From Ha’Am’s Winter Edition, “The Divide”
Conventional public sentiment presumes that pursuit of profit and protection of the environment are mutually exclusive interests. Where does the Halacha — Jewish religious law — fall on these issues?
Many businesses have long premised the foregoing public sentiment when forging their corporate strategies, believing that emitting fewer pollutants or adopting greener technologies — both of which help to reduce the environmental impacts of operating a business — involves increasing costs. Businesses traditionally believe that to retain the same profit margin on goods sold after increasing the costs of production for those goods, they have to pass on the increased costs to consumers.
However, to stay profitable in a competitive marketplace, firms cannot raise prices or they risk losing customers to their competitors. Therefore, financial interests must be repugnant to their environmental counterparts and financial interests must come first, according to the traditional theory.
However, newer studies have revealed a much more nuanced, complex narrative. Take, for instance, the growing movement toward socially responsible investing.
Conventional investing philosophy premises that public companies are beholden to and constrained by the interests of their shareholders. As providers of the capital necessary to finance the company‘s operations, shareholders underwrite the risks companies take every day. They often do so when other sources of funding, like credit facilities from banks, will not do so or will only do so at an exorbitant cost.
The conventional philosophy posits that as a result of the risks shareholders take in providing these funds, company management ought to place a premium on pursuing shareholders’ interests, which usually prioritize the earning of handsome profits over any other objective.
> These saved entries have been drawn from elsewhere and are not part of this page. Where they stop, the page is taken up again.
(* ===== verification/GraceProps.v ===== *)
(** The properties of the grace clocks: what pruning may not change, what fixes an address's
    clock, and the book rebuilt from a window. *)

From S2P Require Import Prelude Tides Grace.
Open Scope Z_scope.

(** * A running clock *)

Section Clock.
Context (p : GraceParams) (id : string).
Hypothesis enabled : grace_enabled p = true.
Hypothesis rearm : 0 <= rearm_secs p.

(** Shares of [id] on the house stratum that never pause long enough to start a new clock. The
    book keeps the last share to within [COARSE], so a pause short of [rearm_secs] by that much
    is one it cannot mistake. *)
Fixpoint steady (last : Z) (ws : list Work) : Prop :=
  match ws with
  | [] => True
  | (id', t, house) :: ws' =>
      if house && bool_decide (id' = id) then
        last <= t < u32_max /\ (rearm_secs p = 0 \/ t - last + COARSE <= rearm_secs p) /\ steady t ws'
      else steady last ws'
  end.

(** The tag of a share of [id] under a clock that ends at [end_]. *)
Definition tag_under (end_ : Z) (w : Work) (tag : Z) : Prop :=
  w.1.1 = id -> w.2 = true ->
  tag = if w.1.2 <? end_ then SOURCE_STRATUM_GRACE else SOURCE_STRATUM.

Record clock_at (b : GraceBook) (s : Z) (d : bool) (last : Z) : Prop := {
  ca_at : exists e, stratum b !! id = Some e /\ start e = s /\ datum e = d /\
    last_share e <= last < last_share e + COARSE
}.

Definition clock_end (s : Z) (d : bool) : Z :=
  episode_until {| start := s; last_share := s; datum := d |} p.

Lemma note_stratum_steady b s d last t :
  clock_at b s d last -> last <= t < u32_max -> (rearm_secs p = 0 \/ t - last + COARSE <= rearm_secs p) ->
  clock_at (note_stratum b id t p).1 s d t /\ (note_stratum b id t p).2 = (t <? clock_end s d).
Proof using rearm.
  intros [(e & He & <- & <- & Hl)] Ht Hr. unfold note_stratum. rewrite He. cbn [next_episode].
  assert (Hno : (0 <? rearm_secs p) && (sat_add u32_max (last_share e) (rearm_secs p) <=? t) = false).
  { apply andb_false_iff. destruct Hr as [->|Hr]; [by left | right]. apply Z.leb_gt. sat_lia. }
  rewrite Hno. destr_if; bools; cbn [fst snd].
  - split.
    + constructor. eexists. cbn. rewrite lookup_insert_eq. split; [done|]. cbn. unfold COARSE. conjs; lia || done.
    + unfold until, with_episode. cbn. by rewrite lookup_insert_eq.
  - split; [|unfold until; by rewrite He]. constructor. exists e. conjs; try done; unfold COARSE in *; sat_lia.
Qed.

(** Work that is not a stratum share of [id] leaves its clock alone. *)
Lemma other_work_clock b s d last id' t house :
  clock_at b s d last -> house && bool_decide (id' = id) = false ->
  clock_at (source_for b id' t house p).1 s d last.
Proof using enabled.
  intros [(e & He & H)] Hne. constructor. exists e. split; [|done].
  unfold source_for. rewrite enabled. cbn [negb]. destruct house; cbn [negb].
  - apply bool_decide_eq_false in Hne. unfold note_stratum.
    destruct (next_episode (stratum b !! id') _ _ _); cbn; [by rewrite lookup_insert_ne | done].
  - cbn [fst]. unfold note_datum. destruct (datum_seen b !! id'); [destr_if|]; done.
Qed.

Lemma steady_tags ws : forall b s d last,
  clock_at b s d last -> steady last ws -> Forall2 (tag_under (clock_end s d)) ws (tag_all b p ws).2.
Proof using enabled rearm.
  induction ws as [|[[id' t] house] ws IH]; intros b s d last Hc Hs; [by constructor|].
  cbn [tag_all steady] in *.
  destruct (house && bool_decide (id' = id)) eqn:E.
  - bools. subst id' house. destruct Hs as (Ht & Hr & Hs).
    destruct (note_stratum_steady b s d last t Hc Ht Hr) as [Hc' Hin].
    unfold source_for at 1. rewrite enabled. cbn [negb].
    destruct (note_stratum b id t p) as [b1 inside]. cbn [fst snd] in *. subst inside.
    specialize (IH b1 s d t Hc' Hs). destruct (tag_all b1 p ws) as [b2 tags]. cbn [snd] in *.
    constructor; [|done]. intros _ _. done.
  - pose proof (other_work_clock b s d last id' t house Hc E) as Hc'.
    destruct (source_for b id' t house p) as [b1 tag]. cbn [fst] in Hc'.
    specialize (IH b1 s d last Hc' Hs). destruct (tag_all b1 p ws) as [b2 tags]. cbn [snd] in *.
    constructor; [|done]. intros H1 H2. cbn in H1, H2. subst. by rewrite bool_decide_eq_true_2 in E.
Qed.
End Clock.

(** * Seeding *)

Section Seed.
Context (p : GraceParams).

Definition rows_in (cl : Seen -> bool) (id : string) (rows : list (Z * string * Seen))
    : list (Z * string * Seen) :=
  filter (fun r => r.1.2 = id /\ cl r.2 = true) rows.
Definition any_stratum (c : Seen) : bool :=
  match c with SeenStratum | SeenStratumGrace => true | _ => false end.
Definition full_fee (c : Seen) : bool := match c with SeenStratum => true | _ => false end.
Definition is_datum (c : Seen) : bool := match c with SeenDatum => true | _ => false end.

(** [e] spans the times of the rows. *)
Definition spans (rows : list (Z * string * Seen)) (e : Episode) : Prop :=
  (exists r, r ∈ rows /\ r.1.1 = start e) /\ (exists r, r ∈ rows /\ r.1.1 = last_share e) /\
  Forall (fun r => start e <= r.1.1 <= last_share e) rows.

Record seeded (rows : list (Z * string * Seen))
    (st : gmap string Episode * gmap string Z * gset string) : Prop := {
  sd_stratum : forall id, match st.1.1 !! id with
    | Some e => spans (rows_in any_stratum id rows) e
    | None => rows_in any_stratum id rows = []
    end;
  sd_datum : forall id, is_Some (st.1.2 !! id) <-> rows_in is_datum id rows <> [];
  sd_full : forall id, id ∈ st.2 <-> rows_in full_fee id rows <> []
}.

Lemma rows_in_snoc cl id rows r :
  rows_in cl id (rows ++ [r])
  = rows_in cl id rows ++ (if decide (r.1.2 = id /\ cl r.2 = true) then [r] else []).
Proof. unfold rows_in. rewrite filter_app, filter_cons, filter_nil. by destruct (decide _). Qed.

Lemma spans_snoc rows e t id c :
  spans rows e ->
  spans (rows ++ [(t, id, c)])
    {| start := Z.min (start e) t; last_share := Z.max (last_share e) t; datum := datum e |}.
Proof.
  intros ((r1 & H1 & E1) & (r2 & H2 & E2) & HF). unfold spans. cbn [start last_share].
  assert (Hnew : (t, id, c) ∈ rows ++ [(t, id, c)]) by (apply elem_of_app; right; left).
  split; [|split].
  - destruct (Z.min_spec (start e) t) as [[_ ->]|[_ ->]]; [|by eexists].
    exists r1. split; [apply elem_of_app; by left | done].
  - destruct (Z.max_spec (last_share e) t) as [[_ ->]|[_ ->]]; [by eexists|].
    exists r2. split; [apply elem_of_app; by left | done].
  - apply Forall_app. split; [|constructor; [cbn; lia | done]].
    eapply Forall_impl; [exact HF|]. cbn. intros. lia.
Qed.

Lemma spans_one t id c : spans [(t, id, c)] {| start := Z.min t t; last_share := Z.max t t; datum := false |}.
Proof.
  unfold spans. cbn [start last_share]. rewrite Z.min_id, Z.max_id.
  split; [exists (t, id, c); split; [left | done]|].
  split; [exists (t, id, c); split; [left | done]|]. constructor; [cbn; lia | done].
Qed.

Lemma seed_stratum_row rows (strat : gmap string Episode) id t c :
  any_stratum c = true ->
  (forall i, match strat !! i with
     | Some e => spans (rows_in any_stratum i rows) e | None => rows_in any_stratum i rows = [] end) ->
  let e := default {| start := t; last_share := t; datum := false |} (strat !! id) in
  forall i, match <[id := {| start := Z.min (start e) t; last_share := Z.max (last_share e) t;
                            datum := datum e |}]> strat !! i with
    | Some e' => spans (rows_in any_stratum i (rows ++ [(t, id, c)])) e'
    | None => rows_in any_stratum i (rows ++ [(t, id, c)]) = [] end.
Proof.
  intros Hc H e i. specialize (H i). rewrite rows_in_snoc. cbn [fst snd].
  destruct (decide (id = i)) as [<-|Hne].
  - rewrite lookup_insert_eq, decide_True by done. subst e.
    destruct (strat !! id) as [e|]; cbn [default]; [by apply spans_snoc|]. rewrite H. apply spans_one.
  - rewrite lookup_insert_ne by done. rewrite decide_False by tauto. by rewrite app_nil_r.
Qed.

Lemma snoc_not_nil {A} (l : list A) x : l ++ [x] <> [].
Proof. by destruct l. Qed.

Lemma seed_row_ok rows st r : seeded rows st -> seeded (rows ++ [r]) (seed_row st r).
Proof.
  intros [Hs Hd Hf]. destruct st as [[strat seen] full], r as [[t id] c]. cbn [fst snd] in *.
  assert (Hs0 : any_stratum c = false -> forall i, match strat !! i with
     | Some e => spans (rows_in any_stratum i (rows ++ [(t, id, c)])) e
     | None => rows_in any_stratum i (rows ++ [(t, id, c)]) = [] end).
  { intros Hc i. rewrite rows_in_snoc, decide_False, app_nil_r by (cbn; rewrite Hc; by intros [_ ?]). apply Hs. }
  assert (Hd0 : is_datum c = false -> forall i,
     is_Some (seen !! i) <-> rows_in is_datum i (rows ++ [(t, id, c)]) <> []).
  { intros Hc i. rewrite rows_in_snoc, decide_False, app_nil_r by (cbn; rewrite Hc; by intros [_ ?]). apply Hd. }
  assert (Hf0 : full_fee c = false -> forall i,
     i ∈ full <-> rows_in full_fee i (rows ++ [(t, id, c)]) <> []).
  { intros Hc i. rewrite rows_in_snoc, decide_False, app_nil_r by (cbn; rewrite Hc; by intros [_ ?]). apply Hf. }
  destruct c; cbn [seed_row]; constructor; cbn [fst snd]; auto; try (by apply seed_stratum_row).
  - intros i. rewrite decide_True by done. rewrite elem_of_union, elem_of_singleton, Hf, rows_in_snoc. cbn.
    destruct (decide (i = id)) as [->|Hne].
    + rewrite decide_True by done. split; [intros _; apply snoc_not_nil | by left].
    + rewrite decide_False by (intros [? _]; congruence). rewrite app_nil_r.
      split; [intros [?|?]; done | by right].
  - by apply Hs0.
  - intros i. rewrite rows_in_snoc. cbn. destruct (decide (id = i)) as [<-|Hne].
    + rewrite lookup_insert_eq, decide_True by done. split; [intros _; apply snoc_not_nil | by eexists].
    + rewrite lookup_insert_ne by done. rewrite decide_False by (intros [? _]; congruence).
      rewrite app_nil_r. apply Hd.
  - by apply Hs0.
Qed.

Lemma seed_rows_ok rows' : forall rows st,
  seeded rows st -> seeded (rows ++ rows') (foldl seed_row st rows').
Proof.
  induction rows' as [|r rows' IH]; intros rows st H; cbn [foldl]; [by rewrite app_nil_r|].
  replace (rows ++ r :: rows') with ((rows ++ [r]) ++ rows') by by rewrite <- app_assoc.
  by apply IH, seed_row_ok.
Qed.

Lemma seeded_nil : seeded [] (∅, ∅, ∅).
Proof.
  constructor; intros id; cbn [fst snd].
  - by rewrite lookup_empty.
  - rewrite lookup_empty. split; [by intros [? ?] | done].
  - split; [intros H; by apply elem_of_empty in H | done].
Qed.
End Seed.

(** * Properties *)

Definition demo_grace : GraceParams :=
  {| secs := 3600; datum_secs := 259200; rearm_secs := 2592000; epoch := 1700000000 |}.

(** Pruning never changes a later answer: whatever work arrives from the pruning on, every
    share is tagged with the fee class the book would have given it without the pruning. *)
Theorem grace_prune_invisible p now b ws :
  grace_enabled p = true -> 0 <= secs p -> 0 <= datum_secs p -> 0 <= rearm_secs p ->
  0 <= now < u32_max -> book_times_ok b -> Forall (fun w : Work => now <= w.1.2) ws ->
  (tag_all (prune_grace b now p) p ws).2 = (tag_all b p ws).2.
Proof.
  intros Hen Hs Hd Hr Hnow Hb HF. unfold prune_grace. rewrite Hen.
  apply (pruned_tags p now Hnow Hen (conj Hs (conj Hd Hr))); [|done|done].
  by apply prune_pruned.
Qed.

Definition demo_book : GraceBook :=
  (tag_all grace_empty demo_grace
     [("alice"%string, 1700000100, true); ("bob"%string, 1700000200, false)]).1.

Lemma grace_prune_invisible_witness :
  (tag_all (prune_grace demo_book 1710000000 demo_grace) demo_grace
     [("alice"%string, 1710000100, true); ("bob"%string, 1710000200, true)]).2
  = (tag_all demo_book demo_grace
       [("alice"%string, 1710000100, true); ("bob"%string, 1710000200, true)]).2 /\
  stratum (prune_grace demo_book 1710000000 demo_grace) = ∅.
Proof.
  split; [|vm_compute; reflexivity].
  apply grace_prune_invisible; try reflexivity; try (cbn; lia).
  - apply (bool_decide_unpack _). vm_compute. exact I.
  - repeat (apply Forall_cons; split); try apply Forall_nil; cbn; done || lia.
Defined.

(** An address's clock is fixed when its first house-stratum share arrives: as long as it
    keeps mining there without a pause that re-arms it, each of its shares is in the grace
    exactly until the end set by that first share, with the longer grace only if DATUM work was
    already seen then. Nothing credited afterwards, by it or by others, moves that end. *)
Theorem grace_clock_fixed p b id t0 ws :
  grace_enabled p = true -> 0 <= rearm_secs p -> stratum b !! id = None ->
  steady p id t0 ws ->
  Forall2 (tag_under id (clock_end p t0 (on_datum b id t0))) ws
    (tag_all (source_for b id t0 true p).1 p ws).2.
Proof.
  intros Hen Hr Hnone Hs. apply (steady_tags p id Hen Hr ws _ _ _ t0); [|done].
  constructor. unfold source_for, note_stratum. rewrite Hen, Hnone. cbn [negb next_episode].
  cbn; rewrite lookup_insert_eq; eexists; (split; [done|]);
    cbn; unfold COARSE; conjs; done || lia.
Qed.

Lemma grace_clock_fixed_witness :
  Forall2 (tag_under "alice" (clock_end demo_grace 1700000000 false))
    [("alice"%string, 1700000050, true); ("alice"%string, 1700000090, false);
     ("alice"%string, 1700003700, true)]
    [SOURCE_STRATUM_GRACE; SOURCE_DATUM; SOURCE_STRATUM].
Proof.
  apply (grace_clock_fixed demo_grace grace_empty "alice" 1700000000
    [("alice"%string, 1700000050, true); ("alice"%string, 1700000090, false);
     ("alice"%string, 1700003700, true)]); try reflexivity.
  - cbn. lia.
  - cbn. rewrite bool_decide_eq_true_2 by done. unfold COARSE. lia.
Defined.

(** A book rebuilt from a window gives a clock to exactly the addresses with house-stratum
    rows: it starts at the configured epoch if one of them was charged the full fee, at the
    oldest of them otherwise, and has the longer grace exactly if the address has DATUM rows. *)
Theorem grace_seed_from_rows p rows id :
  match stratum (seed grace_empty rows p) !! id with
  | None => rows_in any_stratum id rows = []
  | Some e =>
      exists e0, spans (rows_in any_stratum id rows) e0 /\
        start e = (if (0 <? epoch p) && bool_decide (rows_in full_fee id rows <> [])
                   then epoch p else start e0) /\
        (datum e = true <-> rows_in is_datum id rows <> [])
  end.
Proof.
  unfold seed. pose proof (seed_rows_ok rows [] _ seeded_nil) as H. cbn [app] in H.
  cbn [stratum datum_seen grace_empty].
  destruct (foldl seed_row (∅, ∅, ∅) rows) as [[strat seen] full].
  destruct H as [Hs Hd Hf]. cbn [fst snd stratum] in *. rewrite map_lookup_imap.
  specialize (Hs id). destruct (strat !! id) as [e0|]; cbn; [|done]. exists e0. split; [done|].
  specialize (Hf id). specialize (Hd id).
  assert (Hdat : datum (seed_clock seen full p id e0) = true <-> rows_in is_datum id rows <> []).
  { rewrite <- Hd. unfold seed_clock. destruct (_ && _); cbn; by rewrite bool_decide_eq_true. }
  split; [|done]. unfold seed_clock.
  destruct (0 <? epoch p); cbn [andb]; [|done].
  destruct (bool_decide (id ∈ full)) eqn:E; bools.
  - rewrite (bool_decide_eq_true_2 (rows_in full_fee id rows <> [])); [done | by apply Hf].
  - rewrite (bool_decide_eq_false_2 (rows_in full_fee id rows <> [])); [done|]. intros H. apply E. by apply Hf.
Qed.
Without prioritizing shareholder interests, it would be impossible to entice investors to use their hard-earned money to buy ownership rights in corporations.
However, shareholder interests are rapidly evolving. Indeed, many investors are now qualifying their willingness to invest in a firm with other stipulations beyond profitability. For instance, many investors — both retail and institutional — have taken an interest in ensuring the companies in which they buy ownership are not merely profitable and fundamentally sound financially but are also environmentally friendly and socially conscious.
These shareholders have — to the surprise of conventional investors and to the chagrin of climate change deniers — enjoyed great success: Green stock indices such as the S&P 500 Environmental & Socially Responsible Index fund have outperformed the standard S&P 500 benchmark over the last three years, for example. In layman’s terms, that is to say: collectively, leading environmentally and socially conscious companies have achieved greater financial results than standard leading companies in the last three years.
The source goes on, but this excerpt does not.